● Work request: Go through the entries below and print, exactly, the lines starting at the one with "(* ===== verification/_CoqProject ===== *)" and ending at the one with "Validators.v", keeping both ends and no others.

= Beginning of Section =

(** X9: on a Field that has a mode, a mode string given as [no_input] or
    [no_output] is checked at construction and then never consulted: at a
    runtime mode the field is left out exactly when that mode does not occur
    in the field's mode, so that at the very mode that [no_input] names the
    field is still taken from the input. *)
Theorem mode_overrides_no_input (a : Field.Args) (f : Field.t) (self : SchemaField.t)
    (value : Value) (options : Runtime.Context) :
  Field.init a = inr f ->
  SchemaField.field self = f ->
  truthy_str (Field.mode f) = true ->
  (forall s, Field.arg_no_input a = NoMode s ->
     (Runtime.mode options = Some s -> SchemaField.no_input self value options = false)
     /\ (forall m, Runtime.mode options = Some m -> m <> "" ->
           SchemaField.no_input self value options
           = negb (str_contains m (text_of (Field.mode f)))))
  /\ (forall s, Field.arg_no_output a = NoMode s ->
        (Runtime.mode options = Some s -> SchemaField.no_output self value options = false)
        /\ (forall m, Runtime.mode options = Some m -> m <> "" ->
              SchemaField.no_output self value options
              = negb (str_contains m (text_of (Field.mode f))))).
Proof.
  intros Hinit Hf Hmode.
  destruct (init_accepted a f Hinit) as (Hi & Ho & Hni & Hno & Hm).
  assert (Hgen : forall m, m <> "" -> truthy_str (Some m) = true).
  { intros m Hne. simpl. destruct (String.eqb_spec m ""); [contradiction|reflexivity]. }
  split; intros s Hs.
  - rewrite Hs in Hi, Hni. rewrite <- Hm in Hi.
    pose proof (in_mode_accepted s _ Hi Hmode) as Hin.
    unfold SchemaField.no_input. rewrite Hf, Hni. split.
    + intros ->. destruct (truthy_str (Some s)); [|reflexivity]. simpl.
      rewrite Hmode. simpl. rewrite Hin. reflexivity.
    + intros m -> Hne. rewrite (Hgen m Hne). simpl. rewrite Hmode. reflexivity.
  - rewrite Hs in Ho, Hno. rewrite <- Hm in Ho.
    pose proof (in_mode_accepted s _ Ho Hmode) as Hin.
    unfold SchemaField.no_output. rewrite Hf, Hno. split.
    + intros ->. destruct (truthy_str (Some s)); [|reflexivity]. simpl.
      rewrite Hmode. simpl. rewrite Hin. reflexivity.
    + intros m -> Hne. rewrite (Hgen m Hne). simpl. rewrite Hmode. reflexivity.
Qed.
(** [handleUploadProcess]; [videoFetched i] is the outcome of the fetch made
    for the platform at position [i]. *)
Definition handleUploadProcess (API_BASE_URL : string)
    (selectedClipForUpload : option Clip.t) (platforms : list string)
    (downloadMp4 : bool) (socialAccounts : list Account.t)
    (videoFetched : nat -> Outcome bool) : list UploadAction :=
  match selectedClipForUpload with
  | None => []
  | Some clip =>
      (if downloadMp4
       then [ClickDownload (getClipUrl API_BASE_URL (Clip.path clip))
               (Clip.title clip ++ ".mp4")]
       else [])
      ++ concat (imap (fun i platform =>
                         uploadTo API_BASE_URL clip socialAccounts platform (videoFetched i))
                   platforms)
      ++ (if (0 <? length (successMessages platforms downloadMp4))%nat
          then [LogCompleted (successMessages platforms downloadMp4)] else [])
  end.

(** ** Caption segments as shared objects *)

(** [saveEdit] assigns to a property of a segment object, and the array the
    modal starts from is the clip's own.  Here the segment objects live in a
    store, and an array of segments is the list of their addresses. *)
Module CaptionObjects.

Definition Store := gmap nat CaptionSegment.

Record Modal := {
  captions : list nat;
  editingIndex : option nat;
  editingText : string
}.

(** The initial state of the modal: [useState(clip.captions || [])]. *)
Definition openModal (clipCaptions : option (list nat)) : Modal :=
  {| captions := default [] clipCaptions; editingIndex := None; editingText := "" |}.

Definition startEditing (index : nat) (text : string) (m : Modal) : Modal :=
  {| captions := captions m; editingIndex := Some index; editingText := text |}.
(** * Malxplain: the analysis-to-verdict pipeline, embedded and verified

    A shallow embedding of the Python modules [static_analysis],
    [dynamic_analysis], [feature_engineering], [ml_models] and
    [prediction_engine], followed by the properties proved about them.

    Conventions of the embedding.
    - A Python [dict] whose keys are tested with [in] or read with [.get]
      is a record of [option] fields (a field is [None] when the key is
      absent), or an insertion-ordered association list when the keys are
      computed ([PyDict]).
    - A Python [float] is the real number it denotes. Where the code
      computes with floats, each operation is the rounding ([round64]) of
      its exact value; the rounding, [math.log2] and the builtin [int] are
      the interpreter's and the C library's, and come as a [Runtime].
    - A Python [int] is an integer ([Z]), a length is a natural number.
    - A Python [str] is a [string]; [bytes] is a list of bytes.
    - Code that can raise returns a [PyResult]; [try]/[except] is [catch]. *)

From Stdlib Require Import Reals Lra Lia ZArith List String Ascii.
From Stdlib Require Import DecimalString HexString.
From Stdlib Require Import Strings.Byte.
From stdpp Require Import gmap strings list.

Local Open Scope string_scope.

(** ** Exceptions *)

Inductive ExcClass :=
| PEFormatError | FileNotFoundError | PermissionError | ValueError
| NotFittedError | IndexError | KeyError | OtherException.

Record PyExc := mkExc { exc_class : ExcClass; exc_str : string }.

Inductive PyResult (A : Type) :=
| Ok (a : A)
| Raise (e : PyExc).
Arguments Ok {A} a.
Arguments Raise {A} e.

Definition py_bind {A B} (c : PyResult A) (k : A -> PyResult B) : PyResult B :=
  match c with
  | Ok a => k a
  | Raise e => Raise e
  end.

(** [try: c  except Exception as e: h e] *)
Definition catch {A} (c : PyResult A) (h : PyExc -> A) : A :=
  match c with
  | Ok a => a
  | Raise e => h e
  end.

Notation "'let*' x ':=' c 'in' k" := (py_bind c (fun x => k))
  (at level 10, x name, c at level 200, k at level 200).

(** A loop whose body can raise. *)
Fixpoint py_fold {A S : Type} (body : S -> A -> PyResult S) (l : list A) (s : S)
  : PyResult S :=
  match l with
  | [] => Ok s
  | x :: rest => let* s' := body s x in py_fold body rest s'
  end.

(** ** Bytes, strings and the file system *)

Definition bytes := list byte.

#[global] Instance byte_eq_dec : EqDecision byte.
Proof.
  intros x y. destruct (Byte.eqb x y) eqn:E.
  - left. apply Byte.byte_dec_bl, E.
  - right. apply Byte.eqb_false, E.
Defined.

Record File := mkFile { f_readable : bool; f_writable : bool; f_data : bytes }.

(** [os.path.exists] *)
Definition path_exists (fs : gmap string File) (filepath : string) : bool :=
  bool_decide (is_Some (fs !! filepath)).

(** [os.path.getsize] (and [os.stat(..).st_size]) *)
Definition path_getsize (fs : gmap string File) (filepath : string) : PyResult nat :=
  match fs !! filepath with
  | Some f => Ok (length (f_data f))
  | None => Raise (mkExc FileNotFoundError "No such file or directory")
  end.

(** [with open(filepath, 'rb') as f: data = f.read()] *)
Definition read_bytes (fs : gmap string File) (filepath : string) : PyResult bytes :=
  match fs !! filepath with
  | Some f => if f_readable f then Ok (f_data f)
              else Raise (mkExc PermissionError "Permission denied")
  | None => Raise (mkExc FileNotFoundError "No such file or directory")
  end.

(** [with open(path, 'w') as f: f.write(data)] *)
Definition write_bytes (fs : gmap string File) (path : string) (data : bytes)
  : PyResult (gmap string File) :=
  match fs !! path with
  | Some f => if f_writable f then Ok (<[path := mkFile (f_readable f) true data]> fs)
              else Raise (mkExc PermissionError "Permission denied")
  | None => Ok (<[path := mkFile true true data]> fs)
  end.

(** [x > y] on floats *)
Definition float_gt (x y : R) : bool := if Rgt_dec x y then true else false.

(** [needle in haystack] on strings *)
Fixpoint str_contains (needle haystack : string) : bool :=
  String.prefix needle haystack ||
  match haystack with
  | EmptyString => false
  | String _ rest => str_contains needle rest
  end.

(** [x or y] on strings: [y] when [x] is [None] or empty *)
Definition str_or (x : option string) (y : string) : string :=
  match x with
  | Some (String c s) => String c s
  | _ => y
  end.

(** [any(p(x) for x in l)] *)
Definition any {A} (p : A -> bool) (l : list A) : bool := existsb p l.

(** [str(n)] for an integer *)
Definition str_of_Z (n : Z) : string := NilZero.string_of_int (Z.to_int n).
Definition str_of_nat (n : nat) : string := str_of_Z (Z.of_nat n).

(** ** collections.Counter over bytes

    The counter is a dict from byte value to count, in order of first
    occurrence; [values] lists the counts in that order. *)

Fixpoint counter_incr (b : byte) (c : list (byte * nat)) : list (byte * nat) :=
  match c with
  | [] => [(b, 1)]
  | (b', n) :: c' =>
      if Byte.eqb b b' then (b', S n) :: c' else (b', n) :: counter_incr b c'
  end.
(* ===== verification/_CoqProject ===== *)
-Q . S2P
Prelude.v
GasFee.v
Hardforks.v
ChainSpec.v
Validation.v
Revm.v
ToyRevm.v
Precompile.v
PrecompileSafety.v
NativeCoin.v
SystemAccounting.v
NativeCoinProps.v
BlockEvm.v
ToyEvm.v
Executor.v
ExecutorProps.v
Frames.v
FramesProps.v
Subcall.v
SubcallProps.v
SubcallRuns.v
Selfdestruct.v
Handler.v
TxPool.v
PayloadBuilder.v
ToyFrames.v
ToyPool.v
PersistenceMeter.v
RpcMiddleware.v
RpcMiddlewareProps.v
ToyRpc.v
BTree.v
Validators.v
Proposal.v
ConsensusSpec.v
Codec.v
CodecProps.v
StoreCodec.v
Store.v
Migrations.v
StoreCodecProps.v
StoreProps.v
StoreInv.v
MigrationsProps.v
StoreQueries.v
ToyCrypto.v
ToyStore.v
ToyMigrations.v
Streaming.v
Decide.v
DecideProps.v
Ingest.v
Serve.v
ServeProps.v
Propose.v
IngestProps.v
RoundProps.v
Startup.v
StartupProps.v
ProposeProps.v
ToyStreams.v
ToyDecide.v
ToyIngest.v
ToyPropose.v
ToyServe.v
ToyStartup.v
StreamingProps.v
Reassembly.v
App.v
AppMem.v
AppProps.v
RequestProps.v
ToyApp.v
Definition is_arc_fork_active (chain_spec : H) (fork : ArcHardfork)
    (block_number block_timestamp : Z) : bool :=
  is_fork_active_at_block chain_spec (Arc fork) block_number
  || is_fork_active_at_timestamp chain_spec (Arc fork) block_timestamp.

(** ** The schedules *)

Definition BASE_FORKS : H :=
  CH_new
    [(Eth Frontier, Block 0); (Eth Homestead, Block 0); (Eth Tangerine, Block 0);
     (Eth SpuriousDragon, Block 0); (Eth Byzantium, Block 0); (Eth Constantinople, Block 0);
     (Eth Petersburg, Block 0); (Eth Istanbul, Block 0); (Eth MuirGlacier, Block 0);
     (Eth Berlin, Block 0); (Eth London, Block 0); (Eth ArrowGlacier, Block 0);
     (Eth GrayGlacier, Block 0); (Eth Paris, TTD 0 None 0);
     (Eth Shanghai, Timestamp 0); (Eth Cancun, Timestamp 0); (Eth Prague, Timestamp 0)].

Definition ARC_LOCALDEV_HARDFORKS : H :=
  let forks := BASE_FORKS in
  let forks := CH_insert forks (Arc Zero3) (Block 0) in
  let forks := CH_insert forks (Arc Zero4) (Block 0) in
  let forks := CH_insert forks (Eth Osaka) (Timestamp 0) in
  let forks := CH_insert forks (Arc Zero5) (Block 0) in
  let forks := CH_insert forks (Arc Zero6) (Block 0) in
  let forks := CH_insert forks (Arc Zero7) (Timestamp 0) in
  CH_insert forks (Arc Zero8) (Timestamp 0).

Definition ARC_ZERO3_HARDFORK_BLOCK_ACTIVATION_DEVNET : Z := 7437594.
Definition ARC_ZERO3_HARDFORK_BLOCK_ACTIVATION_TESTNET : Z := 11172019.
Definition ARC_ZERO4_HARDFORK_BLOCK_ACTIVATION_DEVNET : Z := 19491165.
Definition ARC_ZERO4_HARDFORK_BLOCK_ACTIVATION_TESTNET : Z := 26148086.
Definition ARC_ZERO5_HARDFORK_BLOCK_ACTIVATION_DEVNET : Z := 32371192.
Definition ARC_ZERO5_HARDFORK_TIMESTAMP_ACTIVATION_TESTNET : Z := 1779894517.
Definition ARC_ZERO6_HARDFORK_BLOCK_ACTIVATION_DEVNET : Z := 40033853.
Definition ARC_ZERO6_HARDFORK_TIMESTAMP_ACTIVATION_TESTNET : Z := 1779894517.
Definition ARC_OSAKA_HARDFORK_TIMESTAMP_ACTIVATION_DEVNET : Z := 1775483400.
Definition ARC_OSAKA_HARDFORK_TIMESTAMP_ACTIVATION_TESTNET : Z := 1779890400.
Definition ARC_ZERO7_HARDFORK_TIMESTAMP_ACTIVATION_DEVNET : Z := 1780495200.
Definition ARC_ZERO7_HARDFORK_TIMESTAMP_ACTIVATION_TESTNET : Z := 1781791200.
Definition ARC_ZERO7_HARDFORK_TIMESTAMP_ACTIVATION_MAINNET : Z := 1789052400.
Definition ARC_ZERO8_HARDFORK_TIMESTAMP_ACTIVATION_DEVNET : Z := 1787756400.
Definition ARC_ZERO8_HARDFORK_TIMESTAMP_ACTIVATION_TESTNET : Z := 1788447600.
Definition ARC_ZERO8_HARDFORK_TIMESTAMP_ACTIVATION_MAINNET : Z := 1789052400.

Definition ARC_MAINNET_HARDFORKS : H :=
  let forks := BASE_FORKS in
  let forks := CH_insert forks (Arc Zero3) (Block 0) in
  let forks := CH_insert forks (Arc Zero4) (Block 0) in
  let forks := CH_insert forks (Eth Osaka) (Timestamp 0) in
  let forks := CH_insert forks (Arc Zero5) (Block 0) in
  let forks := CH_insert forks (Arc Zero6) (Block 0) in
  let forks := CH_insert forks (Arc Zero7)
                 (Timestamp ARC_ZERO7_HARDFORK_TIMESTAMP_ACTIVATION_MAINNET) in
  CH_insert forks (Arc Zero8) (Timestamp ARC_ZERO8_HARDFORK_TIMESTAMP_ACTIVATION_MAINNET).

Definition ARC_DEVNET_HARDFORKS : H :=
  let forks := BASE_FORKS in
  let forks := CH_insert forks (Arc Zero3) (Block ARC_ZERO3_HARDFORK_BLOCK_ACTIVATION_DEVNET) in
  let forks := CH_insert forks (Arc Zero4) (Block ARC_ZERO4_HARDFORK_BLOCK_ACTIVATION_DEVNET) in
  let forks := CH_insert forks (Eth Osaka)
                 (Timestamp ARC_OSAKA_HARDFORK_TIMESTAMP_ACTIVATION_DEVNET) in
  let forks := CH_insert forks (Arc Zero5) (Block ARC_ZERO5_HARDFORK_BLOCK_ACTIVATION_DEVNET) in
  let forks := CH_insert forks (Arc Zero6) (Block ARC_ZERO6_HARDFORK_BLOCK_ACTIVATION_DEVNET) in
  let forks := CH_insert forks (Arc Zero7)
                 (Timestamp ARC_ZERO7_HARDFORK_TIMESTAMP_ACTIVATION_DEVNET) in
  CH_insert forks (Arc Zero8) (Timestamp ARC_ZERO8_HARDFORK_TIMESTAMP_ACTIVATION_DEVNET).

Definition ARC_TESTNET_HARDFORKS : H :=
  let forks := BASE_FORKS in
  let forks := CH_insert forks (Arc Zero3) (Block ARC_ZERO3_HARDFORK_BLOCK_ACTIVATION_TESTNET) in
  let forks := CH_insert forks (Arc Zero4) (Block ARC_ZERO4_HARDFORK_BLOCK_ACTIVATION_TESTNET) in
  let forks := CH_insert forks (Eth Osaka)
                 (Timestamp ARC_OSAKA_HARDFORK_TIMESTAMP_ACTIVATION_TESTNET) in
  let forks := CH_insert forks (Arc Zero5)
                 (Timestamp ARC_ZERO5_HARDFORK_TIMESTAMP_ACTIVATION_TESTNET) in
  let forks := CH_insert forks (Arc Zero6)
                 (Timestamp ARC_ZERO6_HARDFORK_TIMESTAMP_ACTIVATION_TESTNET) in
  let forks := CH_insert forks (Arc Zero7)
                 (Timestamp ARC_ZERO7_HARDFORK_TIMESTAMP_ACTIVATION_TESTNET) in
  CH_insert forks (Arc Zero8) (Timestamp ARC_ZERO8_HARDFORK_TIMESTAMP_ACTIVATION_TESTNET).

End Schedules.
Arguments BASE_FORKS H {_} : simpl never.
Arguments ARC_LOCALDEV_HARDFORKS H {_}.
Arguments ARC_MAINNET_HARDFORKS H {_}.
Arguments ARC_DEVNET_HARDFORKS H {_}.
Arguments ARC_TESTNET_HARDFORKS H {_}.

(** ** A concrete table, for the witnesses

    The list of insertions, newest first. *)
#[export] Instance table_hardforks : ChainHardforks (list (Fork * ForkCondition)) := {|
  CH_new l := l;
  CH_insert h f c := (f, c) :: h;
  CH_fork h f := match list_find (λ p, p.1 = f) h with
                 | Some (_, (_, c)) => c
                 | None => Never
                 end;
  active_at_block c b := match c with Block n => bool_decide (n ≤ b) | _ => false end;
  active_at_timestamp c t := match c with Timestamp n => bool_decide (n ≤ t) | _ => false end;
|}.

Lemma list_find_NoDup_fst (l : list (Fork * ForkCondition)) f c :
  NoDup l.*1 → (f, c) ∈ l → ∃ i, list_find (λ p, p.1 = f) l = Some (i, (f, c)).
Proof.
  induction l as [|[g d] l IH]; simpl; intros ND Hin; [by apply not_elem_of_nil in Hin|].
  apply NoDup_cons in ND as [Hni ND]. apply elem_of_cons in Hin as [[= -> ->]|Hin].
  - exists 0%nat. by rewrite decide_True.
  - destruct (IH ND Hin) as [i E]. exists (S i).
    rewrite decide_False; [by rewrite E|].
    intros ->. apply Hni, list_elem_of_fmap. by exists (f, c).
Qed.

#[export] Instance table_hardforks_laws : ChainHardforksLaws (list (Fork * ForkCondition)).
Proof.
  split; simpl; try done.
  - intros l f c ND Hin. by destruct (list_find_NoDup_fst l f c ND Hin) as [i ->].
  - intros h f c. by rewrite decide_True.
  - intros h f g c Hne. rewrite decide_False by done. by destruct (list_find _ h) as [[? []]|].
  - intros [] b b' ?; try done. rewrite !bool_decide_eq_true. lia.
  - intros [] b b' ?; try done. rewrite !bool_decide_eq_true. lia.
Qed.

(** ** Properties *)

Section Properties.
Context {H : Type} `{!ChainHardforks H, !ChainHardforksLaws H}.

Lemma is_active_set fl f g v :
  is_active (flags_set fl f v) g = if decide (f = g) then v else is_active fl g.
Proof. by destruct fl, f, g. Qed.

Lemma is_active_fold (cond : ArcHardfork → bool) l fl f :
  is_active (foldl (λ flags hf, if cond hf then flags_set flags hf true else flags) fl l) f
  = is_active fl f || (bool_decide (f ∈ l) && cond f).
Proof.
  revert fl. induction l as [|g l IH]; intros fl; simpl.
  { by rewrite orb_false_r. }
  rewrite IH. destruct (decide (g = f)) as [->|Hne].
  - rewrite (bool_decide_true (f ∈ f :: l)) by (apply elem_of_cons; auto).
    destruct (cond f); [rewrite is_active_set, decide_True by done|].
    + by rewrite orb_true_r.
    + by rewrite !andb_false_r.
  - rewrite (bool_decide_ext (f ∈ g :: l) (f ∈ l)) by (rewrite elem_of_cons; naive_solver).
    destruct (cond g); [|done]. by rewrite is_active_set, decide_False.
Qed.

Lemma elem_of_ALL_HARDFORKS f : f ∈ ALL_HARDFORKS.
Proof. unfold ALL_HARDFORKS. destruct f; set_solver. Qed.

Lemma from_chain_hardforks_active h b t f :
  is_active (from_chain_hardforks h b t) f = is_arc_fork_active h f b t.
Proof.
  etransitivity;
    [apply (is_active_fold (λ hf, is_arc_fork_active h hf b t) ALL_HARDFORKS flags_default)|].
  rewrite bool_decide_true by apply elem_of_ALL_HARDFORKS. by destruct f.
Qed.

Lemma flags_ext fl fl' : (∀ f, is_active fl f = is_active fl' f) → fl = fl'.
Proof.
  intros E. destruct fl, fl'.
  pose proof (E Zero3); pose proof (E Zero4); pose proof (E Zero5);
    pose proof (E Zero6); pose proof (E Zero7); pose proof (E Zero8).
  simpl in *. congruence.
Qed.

= End of Section =

● Exercise solution:
(* ===== verification/_CoqProject ===== *)
-Q . S2P
Prelude.v
GasFee.v
Hardforks.v
ChainSpec.v
Validation.v
Revm.v
ToyRevm.v
Precompile.v
PrecompileSafety.v
NativeCoin.v
SystemAccounting.v
NativeCoinProps.v
BlockEvm.v
ToyEvm.v
Executor.v
ExecutorProps.v
Frames.v
FramesProps.v
Subcall.v
SubcallProps.v
SubcallRuns.v
Selfdestruct.v
Handler.v
TxPool.v
PayloadBuilder.v
ToyFrames.v
ToyPool.v
PersistenceMeter.v
RpcMiddleware.v
RpcMiddlewareProps.v
ToyRpc.v
BTree.v
Validators.v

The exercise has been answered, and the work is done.